### ASSIGNED TASK
Please find the lines in the following records that hold "match", and copy them.

------ MATERIAL FOR THE TASK

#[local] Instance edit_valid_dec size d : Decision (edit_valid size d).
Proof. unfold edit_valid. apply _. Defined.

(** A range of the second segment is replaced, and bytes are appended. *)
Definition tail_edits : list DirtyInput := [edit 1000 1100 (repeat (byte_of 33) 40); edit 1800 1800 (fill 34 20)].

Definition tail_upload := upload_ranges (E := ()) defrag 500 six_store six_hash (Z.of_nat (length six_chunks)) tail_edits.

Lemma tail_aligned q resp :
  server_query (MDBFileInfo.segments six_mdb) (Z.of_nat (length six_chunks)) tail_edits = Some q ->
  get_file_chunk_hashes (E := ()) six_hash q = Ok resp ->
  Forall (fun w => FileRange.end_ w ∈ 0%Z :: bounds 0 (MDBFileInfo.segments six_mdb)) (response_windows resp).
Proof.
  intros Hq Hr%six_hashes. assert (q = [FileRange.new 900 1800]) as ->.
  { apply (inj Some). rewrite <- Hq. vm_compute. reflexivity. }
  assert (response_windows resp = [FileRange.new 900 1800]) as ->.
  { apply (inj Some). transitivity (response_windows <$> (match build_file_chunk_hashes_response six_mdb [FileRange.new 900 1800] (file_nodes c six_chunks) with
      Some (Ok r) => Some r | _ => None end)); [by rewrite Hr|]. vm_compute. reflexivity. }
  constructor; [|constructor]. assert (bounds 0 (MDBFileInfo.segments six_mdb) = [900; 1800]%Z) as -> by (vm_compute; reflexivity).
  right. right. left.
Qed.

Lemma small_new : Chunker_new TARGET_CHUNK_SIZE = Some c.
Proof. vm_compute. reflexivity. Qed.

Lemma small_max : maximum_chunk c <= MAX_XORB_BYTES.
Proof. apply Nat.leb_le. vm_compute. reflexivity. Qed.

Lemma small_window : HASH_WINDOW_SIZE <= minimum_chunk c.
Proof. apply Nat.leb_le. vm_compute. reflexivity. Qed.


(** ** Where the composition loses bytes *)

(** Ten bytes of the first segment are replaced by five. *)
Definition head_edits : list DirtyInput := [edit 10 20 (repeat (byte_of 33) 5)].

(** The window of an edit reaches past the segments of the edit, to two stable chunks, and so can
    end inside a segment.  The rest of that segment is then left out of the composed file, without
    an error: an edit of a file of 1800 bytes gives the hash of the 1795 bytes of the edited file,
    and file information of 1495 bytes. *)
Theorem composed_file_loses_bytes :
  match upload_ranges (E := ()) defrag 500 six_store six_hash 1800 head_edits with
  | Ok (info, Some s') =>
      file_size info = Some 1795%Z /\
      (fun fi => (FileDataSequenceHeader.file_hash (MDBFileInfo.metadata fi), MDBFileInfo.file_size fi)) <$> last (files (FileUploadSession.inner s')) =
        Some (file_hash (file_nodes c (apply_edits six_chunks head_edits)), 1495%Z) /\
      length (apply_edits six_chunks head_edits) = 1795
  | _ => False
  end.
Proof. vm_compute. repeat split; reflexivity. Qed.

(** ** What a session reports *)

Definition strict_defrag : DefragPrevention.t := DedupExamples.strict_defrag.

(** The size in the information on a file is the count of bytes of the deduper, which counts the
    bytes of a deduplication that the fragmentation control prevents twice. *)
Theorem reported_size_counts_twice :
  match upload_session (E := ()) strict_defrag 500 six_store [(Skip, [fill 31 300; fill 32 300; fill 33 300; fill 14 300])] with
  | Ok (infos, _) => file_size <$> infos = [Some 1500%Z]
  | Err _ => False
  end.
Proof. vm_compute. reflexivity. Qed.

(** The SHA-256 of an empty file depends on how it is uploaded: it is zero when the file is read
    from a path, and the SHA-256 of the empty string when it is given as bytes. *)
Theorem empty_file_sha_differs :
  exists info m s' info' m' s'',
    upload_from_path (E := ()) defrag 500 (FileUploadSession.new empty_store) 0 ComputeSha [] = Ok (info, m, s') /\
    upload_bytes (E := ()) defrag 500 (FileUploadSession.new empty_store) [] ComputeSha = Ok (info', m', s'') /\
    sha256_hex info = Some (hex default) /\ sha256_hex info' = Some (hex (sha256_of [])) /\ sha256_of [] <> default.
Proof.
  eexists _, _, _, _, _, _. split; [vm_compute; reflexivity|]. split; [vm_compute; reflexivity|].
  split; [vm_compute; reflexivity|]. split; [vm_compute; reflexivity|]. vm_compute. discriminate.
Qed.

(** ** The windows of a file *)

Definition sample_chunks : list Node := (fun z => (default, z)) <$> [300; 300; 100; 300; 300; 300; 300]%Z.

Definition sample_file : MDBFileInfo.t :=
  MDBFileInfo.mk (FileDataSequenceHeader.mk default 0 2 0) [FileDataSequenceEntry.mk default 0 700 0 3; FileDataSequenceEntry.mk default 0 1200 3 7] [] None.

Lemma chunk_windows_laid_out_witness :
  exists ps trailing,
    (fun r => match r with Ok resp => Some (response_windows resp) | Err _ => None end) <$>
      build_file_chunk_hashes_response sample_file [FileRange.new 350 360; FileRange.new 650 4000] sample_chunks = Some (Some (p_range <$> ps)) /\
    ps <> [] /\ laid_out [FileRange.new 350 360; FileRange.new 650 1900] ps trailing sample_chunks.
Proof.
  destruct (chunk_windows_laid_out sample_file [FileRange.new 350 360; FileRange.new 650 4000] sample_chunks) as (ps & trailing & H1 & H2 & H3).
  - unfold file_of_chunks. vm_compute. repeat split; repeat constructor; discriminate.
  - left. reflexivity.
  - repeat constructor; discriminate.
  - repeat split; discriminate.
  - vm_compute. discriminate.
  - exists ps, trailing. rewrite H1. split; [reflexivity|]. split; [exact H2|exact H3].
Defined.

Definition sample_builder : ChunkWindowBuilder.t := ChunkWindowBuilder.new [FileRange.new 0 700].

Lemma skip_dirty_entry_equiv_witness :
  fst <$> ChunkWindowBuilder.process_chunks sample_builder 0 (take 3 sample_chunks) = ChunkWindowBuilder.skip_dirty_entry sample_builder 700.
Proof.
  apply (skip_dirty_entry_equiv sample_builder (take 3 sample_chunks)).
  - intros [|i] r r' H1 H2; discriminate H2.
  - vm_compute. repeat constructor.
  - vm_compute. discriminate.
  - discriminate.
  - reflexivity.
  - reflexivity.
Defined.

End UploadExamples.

------------

### COMPLETED TASK
  { apply (inj Some). transitivity (response_windows <$> (match build_file_chunk_hashes_response six_mdb [FileRange.new 900 1800] (file_nodes c six_chunks) with
  match upload_ranges (E := ()) defrag 500 six_store six_hash 1800 head_edits with
  match upload_session (E := ()) strict_defrag 500 six_store [(Skip, [fill 31 300; fill 32 300; fill 33 300; fill 14 300])] with
    (fun r => match r with Ok resp => Some (response_windows resp) | Err _ => None end) <$>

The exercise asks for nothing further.